“Era un incontro informale. Davanti a salmone e verdure”, ha raccontato Natalie Schachar sul New York Times. “Barbara Ehrenreich stava discutendo con il direttore di Harper’s Magazine quali articoli scrivere per la rivista. Poi, come lei stessa ha ricordato, cominciarono a divagare. Come si può riuscire a vivere con il salario minimo? Un giornalista ostinato dovrebbe cercare di scoprirlo. Il suo direttore, Lewis Lapham, aveva fatto un mezzo sorriso e aveva risposto con una sola parola: ‘Tu’”.

Barbara Ehrenreich è morta il 1 settembre in Virginia, negli Stati Uniti. Aveva 81 anni ed è stata una delle più brillanti giornaliste della sua generazione.

Ha scritto decine di inchieste e reportage pubblicati dai più importanti giornali di tutto il mondo e ventuno libri, di cui il primo, nel 1969, sul movimento contro la guerra in Vietnam. Ma il suo libro più famoso è stato senza dubbio Una paga da fame (Feltrinelli), uscito nel 2001.

Per scriverlo si fece assumere come cameriera, donna delle pulizie e commessa, tutti lavori pagati in media 7 dollari l’ora, e per un anno e mezzo cercò di vivere con quello stipendio. Spiegò che è impossibile, se non facendo almeno due lavori a tempo pieno.

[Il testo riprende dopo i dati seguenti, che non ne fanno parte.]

(* ===== verification/PyData.v ===== *)
(** * Timestamps and JSON values

    [datetime] values with their awareness flag, the comparisons that raise on
    a naive/aware mix, [timedelta] constants in microseconds, and the JSON
    values the persisted ledgers hold.  A string that [isoformat] wrote is
    represented by the datetime it denotes ([JTime]), so
    [datetime.fromisoformat] reads a [JTime] back and raises [ValueError] on
    any other text; a float is an exact rational. *)
From S2P Require Import Prelude PyStr.
From Stdlib Require Import QArith.Qround.

(** A [datetime]: microseconds since the epoch (of the instant if aware, of
    the wall clock if naive). *)
Record datetime := mk_datetime { dt_us : Z; dt_aware : bool }.

#[export] Instance datetime_eq_dec : EqDecision datetime.
Proof. solve_decision. Defined.

Module PyTime.
Definition second : Z := 1000000.
Definition seconds (n : Z) : Z := (n * second)%Z.
Definition hours (n : Z) : Z := seconds (n * 3600).
Definition days (n : Z) : Z := seconds (n * 86400).

(** [t + delta], [t - delta]. *)
Definition add_us (t : datetime) (d : Z) : datetime := mk_datetime (dt_us t + d) (dt_aware t).
Definition sub_us (t : datetime) (d : Z) : datetime := mk_datetime (dt_us t - d) (dt_aware t).

(** [a - b] between two datetimes and the orderings: [TypeError] when one is
    naive and the other aware. *)
Definition same_kind (a b : datetime) : bool := Bool.eqb (dt_aware a) (dt_aware b).
Definition naive_mix : exn := TypeError "can't compare offset-naive and offset-aware datetimes".

Definition dt_diff (a b : datetime) : res Z :=
  if same_kind a b then Ok (dt_us a - dt_us b)%Z else Raise naive_mix.
Definition dt_le (a b : datetime) : res bool :=
  if same_kind a b then Ok (dt_us a <=? dt_us b)%Z else Raise naive_mix.
Definition dt_lt (a b : datetime) : res bool :=
  if same_kind a b then Ok (dt_us a <? dt_us b)%Z else Raise naive_mix.

(** [t.replace(tzinfo=UTC)] when [t] is naive. *)
Definition assume_utc (t : datetime) : datetime :=
  if dt_aware t then t else mk_datetime (dt_us t) true.

(** [int(delta.total_seconds())]: truncation toward zero. *)
Definition whole_seconds (us : Z) : Z := Z.quot us second.
End PyTime.
Export PyTime.

#[global] Arguments seconds : simpl never.
#[global] Arguments hours : simpl never.
#[global] Arguments days : simpl never.

#[local] Set Warnings "-register-all".

(** JSON values as Python holds them after [json.loads]. *)
Inductive jval :=
  | JNull
  | JBool (b : bool)
  | JInt (n : Z)
  | JFloat (q : Q)
  | JStr (s : string)
  | JTime (t : datetime)
  | JList (l : list jval)
  | JObj (l : list (string * jval)).

(** A [dict] with string keys. *)
Abbreviation dict := (gmap string jval).

(** [d.get(k)]: [None] for a missing key. *)
Definition dget (d : dict) (k : string) : jval := default JNull (d !! k).

Definition opt_jstr (o : option string) : jval :=
  match o with Some s => JStr s | None => JNull end.

(** [v == s] for a string [s]. *)
Definition jeq_str (v : jval) (s : string) : bool :=
  match v with JStr t => String.eqb t s | _ => false end.

(** [v == o] where [o] is a string or [None]. *)
Definition jeq_opt (v : jval) (o : option string) : bool :=
  match o with
  | Some s => jeq_str v s
  | None => match v with JNull => true | _ => false end
  end.

(** Truthiness of a JSON value. *)
Definition jtruthy (v : jval) : bool :=
  match v with
  | JNull => false
  | JBool b => b
  | JInt n => negb (n =? 0)%Z
  | JFloat q => negb (Qeq_bool q 0)
  | JStr s => str_truthy s
  | JTime _ => true
  | JList l => list_truthy l
  | JObj l => list_truthy l
  end.

(** [datetime.fromisoformat(str(v))]: [None] stands for [ValueError]. *)
Definition fromisoformat_str (v : jval) : option datetime :=
  match v with JTime t => Some t | _ => None end.

(** [isinstance(v, str)]: timestamps are stored as strings. *)
Definition is_str (v : jval) : bool :=
  match v with JStr _ | JTime _ => true | _ => false end.

(** [str(v)] for the values the code turns into keys. *)
Definition jstr (v : jval) : option string :=
  match v with JStr s => Some s | _ => None end.

(** [float(v)] of a JSON number ([bool] is a number in Python). *)
Definition jfloat (v : jval) : res Q :=
  match v with
  | JInt n => Ok (inject_Z n)
  | JFloat q => Ok q
  | JBool b => Ok (if b then 1 else 0)%Q
  | JNull | JList _ | JObj _ => Raise (TypeError "float() argument must be a string or a real number")
  | JStr _ | JTime _ => Raise (ValueError "could not convert string to float")
  end.

(** [int(v)] of a JSON value: a number is truncated toward zero, a text read as
    a decimal. *)
Definition jint (v : jval) : res Z :=
  match v with
  | JInt n => Ok n
  | JFloat q => Ok (Z.quot (Qnum q) (Zpos (Qden q)))
  | JBool b => Ok (if b then 1 else 0)%Z
  | JNull | JList _ | JObj _ => Raise (TypeError "int() argument must be a string or a real number")
  | JStr s => match py_int s with Some n => Ok n | None => Raise (ValueError "invalid literal for int()") end
  | JTime _ => Raise (ValueError "invalid literal for int()")
  end.

(** [round(x, n)]: the decimal with [n] places nearest to [x], ties to even. *)
Definition round_half_even (q : Q) : Z :=
  let z := Qround.Qfloor (q + (1 # 2)) in
  if Qeq_bool (q + (1 # 2)) (inject_Z z) && Z.odd z then (z - 1)%Z else z.
Definition py_round (n : nat) (q : Q) : Q :=
  Qmake (round_half_even (q * inject_Z (Zpos (pow10 n)))) (pow10 n).

(** [isinstance(v, (int, float))]. *)
Definition is_number (v : jval) : bool :=
  match v with JInt _ | JFloat _ | JBool _ => true | _ => false end.

(** ** Texts of dates and numbers *)

(** Year, month and day of a day number counted from 1970-01-01, in the
    proleptic Gregorian calendar. *)
Definition civil_from_days (n : Z) : Z * Z * Z :=
  let z := (n + 719468)%Z in
  let era := (z / 146097)%Z in
  let doe := (z mod 146097)%Z in
  let yoe := ((doe - doe / 1460 + doe / 36524 - doe / 146096) / 365)%Z in
  let doy := (doe - (365 * yoe + yoe / 4 - yoe / 100))%Z in
  let mp := ((5 * doy + 2) / 153)%Z in
  let m := if (mp <? 10)%Z then (mp + 3)%Z else (mp - 9)%Z in
  ((yoe + era * 400 + if (m <=? 2)%Z then 1 else 0)%Z, m, (doy - (153 * mp + 2) / 5 + 1)%Z).

(** [t.weekday()]: Monday is 0; 1970-01-01 was a Thursday. *)
Definition weekday (t : datetime) : Z := ((dt_us t / days 1 + 3) mod 7)%Z.
Definition hour_of (t : datetime) : Z := (dt_us t mod days 1 / hours 1)%Z.

Fixpoint zeros (n : nat) : string :=
  match n with 0 => EmptyString | S n' => String (Ascii.ascii_of_nat 48) (zeros n') end.
(** [f"{n:0wd}"] for [n >= 0]. *)
Definition zpad (w : nat) (n : Z) : string :=
  let s := str_of_Z n in zeros (w - String.length s) +:+ s.

(** [t.isoformat()]; aware datetimes are in UTC. *)
Definition isoformat (t : datetime) : string :=
  let '(y, m, d) := civil_from_days (dt_us t / days 1) in
  let us := (dt_us t mod days 1)%Z in
  let secs := (us / second)%Z in
  let frac := (us mod second)%Z in
  zpad 4 y +:+ "-" +:+ zpad 2 m +:+ "-" +:+ zpad 2 d +:+ "T" +:+
  zpad 2 (secs / 3600) +:+ ":" +:+ zpad 2 (secs / 60 mod 60) +:+ ":" +:+ zpad 2 (secs mod 60) +:+
  (if (frac =? 0)%Z then "" else "." +:+ zpad 6 frac) +:+
  (if dt_aware t then "+00:00" else "").

Example isoformat_examples :
  isoformat (mk_datetime 1778250191000123 true) = "2026-05-08T14:23:11.000123+00:00" /\
  isoformat (mk_datetime 951782400000000 false) = "2000-02-29T00:00:00" /\
  weekday (mk_datetime 1778250191000123 true) = 4%Z.
Proof. vm_compute. done. Qed.

(** [f"{q:.0f}"]. *)
Definition fmt_0f (q : Q) : string :=
  if Qlt_b q 0 && (round_half_even q =? 0)%Z then "-0" else str_of_Z (round_half_even q).

(** [str(v)] where the code formats a key: exact for strings, integers,
    booleans, timestamps and [None]; the text of other values is not compared. *)
Definition jtext (v : jval) : string :=
  match v with
  | JStr s => s
  | JInt n => str_of_Z n
  | JBool true => "True"
  | JBool false => "False"
  | JNull => "None"
  | JFloat _ => "<float>"
  | JTime t => isoformat t
  | JList _ => "<list>"
  | JObj _ => "<dict>"
  end.

(** [d[k]]. *)
Definition ditem (d : dict) (k : string) : res jval :=
  match d !! k with Some v => Ok v | None => Raise (KeyError k) end.

Lemma dget_insert_eq (d : dict) k v : dget (<[k := v]> d) k = v.
Proof. unfold dget. by rewrite lookup_insert_eq. Qed.

Lemma dget_insert_ne (d : dict) k k' v : k <> k' -> dget (<[k := v]> d) k' = dget d k'.
Proof. intros H. unfold dget. by rewrite lookup_insert_ne. Qed.

Lemma jeq_str_eq v s : jeq_str v s = true <-> v = JStr s.
Proof.
  destruct v; simpl; try (split; congruence).
  rewrite String.eqb_eq. split; congruence.
Qed.

Lemma jeq_opt_eq v o : jeq_opt v o = true <-> v = opt_jstr o.
Proof.
  destruct o as [s|]; simpl; [apply jeq_str_eq|]. destruct v; split; congruence.
Qed.

Lemma dt_le_aware a b : dt_aware a = true -> dt_aware b = true ->
  dt_le a b = Ok (dt_us a <=? dt_us b)%Z.
Proof. intros Ha Hb. unfold dt_le, same_kind. by rewrite Ha, Hb. Qed.

Lemma dt_lt_aware a b : dt_aware a = true -> dt_aware b = true ->
  dt_lt a b = Ok (dt_us a <? dt_us b)%Z.
Proof. intros Ha Hb. unfold dt_lt, same_kind. by rewrite Ha, Hb. Qed.

Lemma dt_diff_aware a b : dt_aware a = true -> dt_aware b = true ->
  dt_diff a b = Ok (dt_us a - dt_us b)%Z.
Proof. intros Ha Hb. unfold dt_diff, same_kind. by rewrite Ha, Hb. Qed.

#[export] Hint Rewrite dget_insert_eq : oc_rw.
#[export] Hint Resolve dt_le_aware dt_lt_aware dt_diff_aware : oc.

(** ** Dicts whose order matters

    A Python [dict] in insertion order: assigning to a key that is present
    keeps its place, popping one forgets it. *)
Section OrderedDict.
Context {K V : Type} `{EqDecision K}.

Abbreviation odict := (list (K * V)).

Definition od_get (k : K) (d : odict) : option V :=
  snd <$> List.find (fun kv => bool_decide (fst kv = k)) d.

Fixpoint od_set (k : K) (v : V) (d : odict) : odict :=
  match d with
  | [] => [(k, v)]
  | (k', v') :: d' => if bool_decide (k' = k) then (k, v) :: d' else (k', v') :: od_set k v d'
  end.

Definition od_pop (k : K) (d : odict) : odict :=
  List.filter (fun kv => negb (bool_decide (fst kv = k))) d.

Lemma elem_of_od_set k v d x : x ∈ map fst (od_set k v d) <-> x = k \/ x ∈ map fst d.
Proof.
  induction d as [|[k' v'] d IH]; simpl; [rewrite list_elem_of_singleton; set_solver|].
  case_bool_decide as Hk; simpl; rewrite !elem_of_cons; [naive_solver|]. rewrite IH. naive_solver.
Qed.

Lemma elem_of_od_pop k d x : x ∈ map fst (od_pop k d) <-> x ∈ map fst d /\ x <> k.
Proof.
  unfold od_pop. induction d as [|[k' v'] d IH]; simpl; [set_solver|].
  case_bool_decide as Hk; simpl; rewrite ?elem_of_cons, IH; naive_solver.
Qed.

Lemma od_get_set_eq k v d : od_get k (od_set k v d) = Some v.
Proof.
  unfold od_get. induction d as [|[k' v'] d IH]; simpl; [by rewrite bool_decide_true|].
  case_bool_decide as Hk; simpl; [by rewrite bool_decide_true|]. by rewrite bool_decide_false.
Qed.

Lemma od_get_set_ne k k' v d : k <> k' -> od_get k' (od_set k v d) = od_get k' d.
Proof.
  intros Hne. unfold od_get. induction d as [|[k0 v0] d IH]; simpl; [by rewrite bool_decide_false|].
  case_bool_decide as Hk; simpl.
  - subst k0. by rewrite (bool_decide_false (k = k')) by done.
  - case_bool_decide; [done|]. exact IH.
Qed.
End OrderedDict.

(** ** Values kept in a file

    What a component writes to its file and reads back: reading what was
    written gives the value. *)
Class Persistent (A : Type) := {
  to_json : A -> jval;
  of_json : jval -> res A;
  of_to_json a : of_json (to_json a) = Ok a }.

(** A JSON file: absent, not readable as JSON, or holding a value. *)
Inductive json_file :=
  | FileMissing
  | FileCorrupt (e : exn)
  | FileHolds (v : jval).

Lemma to_json_inj {A} `{Persistent A} (x y : A) : to_json x = to_json y -> x = y.
Proof. intros E. enough (Ok x = Ok y) by congruence. by rewrite <-!of_to_json, E. Qed.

A chi le faceva i complimenti per la sua inchiesta, rispondeva: “Milioni di persone fanno questo tipo di lavoro ogni giorno per tutta la vita, non li avete notati?”.

Alla sua attività giornalistica aveva accompagnato la militanza femminista e l’impegno politico, e tra gli anni ottanta e novanta era stata anche una dirigente dei Democratic socialists of America.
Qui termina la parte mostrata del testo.